Malgorzata Iciek Chair of Medical Biochemistry, Jagiellonian University, Medical College Kraków, Poland
Magdalena Górny Chair of Medical Biochemistry, Jagiellonian University, Medical College Kraków, Poland
Anna Bilska-Wilkosz Chair of Medical Biochemistry, Jagiellonian University, Medical College Kraków, Poland
Danuta Kowalczyk-Pachel Chair of Medical Biochemistry, Jagiellonian University, Medical College Kraków, Poland

DOI: https://doi.org/10.18388/abp.2017_2324

Abstract

Aldehyde dehydrogenase (ALDH) catalyzes the critical step of ethanol metabolism, i.e. transformation of toxic acetaldehyde to acetic acid. It is a redox sensitive protein with the key Cys in its active site. Recently, it has been documented that activity of some proteins can be modified by sulfur-containing molecules called reactive sulfur species leading to the formation of hydropersulfides. The aim of the present study was to examine whether ALDH activity can be modified through this way.

Studies were performed in vitro using yeast ALDH and various reactive sulfur species, including Na₂S, GSSH, K₂S_x, Na₂S₂O₃, and garlic-derived allyl sulfides. The effect of garlic-derived trisulfide on ALDH activity was also studied in vivo in the rat liver.

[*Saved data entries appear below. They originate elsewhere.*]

(** X19.  [delete_job] is for admins only: anybody else is turned away
    before any statement is sent.  For an admin it deletes nothing but the
    opportunity with that id and the applications to it, whatever the driver
    does, and it never touches the stored resume files, those of the deleted
    applications included; with a working driver the opportunity and its
    applications are gone, and a later [apply] for that id is answered
    "Opportunity not found." *)
Theorem delete_job_guarded :
  forall (s : Admin.admin_session) (job_id : Z) (w : world),
    let out := Admin.admin_required s (Admin.delete_job job_id) w in
    (is_admin s = false ->
     fst out = Ret (turned_away s) /\ db (snd out) = db w /\ issued (snd out) = issued w)
    /\ resumes (snd out) = resumes w
    /\ (forall o, In o (opportunities (db w)) -> o_id o <> job_id ->
                  In o (opportunities (db (snd out))))
    /\ (forall a, In a (applications (db w)) -> a_opportunity_id a <> job_id ->
                  In a (applications (db (snd out))))
    /\ (forall o, In o (opportunities (db (snd out))) -> In o (opportunities (db w)))
    /\ (forall a, In a (applications (db (snd out))) -> In a (applications (db w)))
    /\ (is_admin s = true -> faults w = [] ->
        fst out = Ret (Admin.Served (RedirectTo "admin.list_jobs" None))
        /\ (forall o, In o (opportunities (db (snd out))) -> o_id o <> job_id)
        /\ (forall a, In a (applications (db (snd out))) -> a_opportunity_id a <> job_id)
        /\ forall (u : Z) (name : option string) (form : Opportunities.application_form),
            let s' := mkSession (Some u) name in
            let later := login_required s' (Opportunities.apply s' form job_id) (snd out) in
            fst later = Ret (RedirectTo "opportunities.list_opportunities" None)
            /\ db (snd later) = db (snd out)
            /\ resumes (snd later) = resumes w
            /\ flashes (snd later)
               = (flashes (snd out) ++ [("Opportunity not found.", "danger")])%list).
Proof.
  intros s job_id w out.
  destruct (is_admin s) eqn:Ha.
  - subst out. rewrite (admin_let_in s _ w Ha).
    destruct ((r <- Admin.delete_job job_id;; ret (Admin.Served r)) w)
      as [res w'] eqn:E.
    unfold Admin.delete_job in E. simpl.
    assert (Hne : forall x, x <> job_id -> negb (x =? job_id) = true).
    { intros x Hx. apply negb_true_iff, Z.eqb_neq. exact Hx. }
    refine (conj _ (conj _ (conj _ (conj _ (conj _ (conj _ _)))))).
    + discriminate.
    + exec_in E; reflexivity.
    + intros o Ho Hid. exec_in E; unfold written; simpl;
        try exact Ho; apply filter_In; auto.
    + intros a Hin Hid. exec_in E; unfold written; simpl;
        try exact Hin; apply filter_In; auto.
    + intros o. exec_in E; unfold written; simpl; try tauto;
        intros Ho; apply filter_In in Ho; tauto.
    + intros a. exec_in E; unfold written; simpl; try tauto;
        intros Hin; apply filter_In in Hin; tauto.
    + intros _ Hf.
      assert (Hup : next_fault w = Up) by (unfold next_fault; rewrite Hf; reflexivity).
      run_in E. rewrite execute_commit, Hup in E. run_in E.
      rewrite execute_commit in E. unfold next_fault in E. simpl in E.
      rewrite Hf in E. simpl in E. inversion E; subst; clear E.
      refine (conj eq_refl (conj _ (conj _ _))).
      * unfold written. simpl. intros o Ho. apply filter_In in Ho.
        destruct Ho as [_ Ho]. apply negb_true_iff, Z.eqb_neq in Ho. exact Ho.
      * unfold written. simpl. intros a Hin. apply filter_In in Hin.
        destruct Hin as [_ Hin]. apply negb_true_iff, Z.eqb_neq in Hin. exact Hin.
      * intros u name form.
        match goal with
        | |- context [login_required _ _ ?w1] =>
            pose proof (apply_not_found u job_id name form w1) as Hlater
        end.
        cbv zeta in Hlater. destruct Hlater as (H1 & H2 & H3 & H4).
        -- unfold written. simpl. apply find_removed.
        -- unfold next_fault. simpl. rewrite Hf. simpl. discriminate.
        -- auto.
  - destruct (admin_turned_away s (Admin.delete_job job_id) w Ha)
      as (Hr & Hdb & Hi & _).
    assert (Hres : resumes (snd out) = resumes w).
    { subst out. unfold is_admin in Ha. unfold Admin.admin_required.
      destruct (Admin.as_user_id s) as [v|]; [|reflexivity].
      destruct (Admin.as_role s) as [role|]; [rewrite Ha|]; reflexivity. }
    fold out in Hr, Hdb, Hi. rewrite Hdb.
    refine (conj _ (conj Hres (conj _ (conj _ (conj _ (conj _ _)))))); auto.
    discriminate.
Qed.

The obtained results clearly demonstrated that ALDH could be regulated by sulfur species which inhibited its enzymatic activity. The results also suggested that not H₂S but polysulfides or hydropersulfides were the oxidizing species responsible for this modification. This process was easily reversible by reducing agents. After the treatment with polysulfides or hydropersulfides the level of protein-bound sulfur increased, while the activity of the enzyme dramatically decreased. Moreover, the study demonstrated that ALDH activity was inhibited in vivo in the rat liver after garlic-derived trisulfide administration. This is the first study reporting the regulation of ALDH activity by sulfane sulfur species and the results suggest that it led to the inhibition of the enzyme.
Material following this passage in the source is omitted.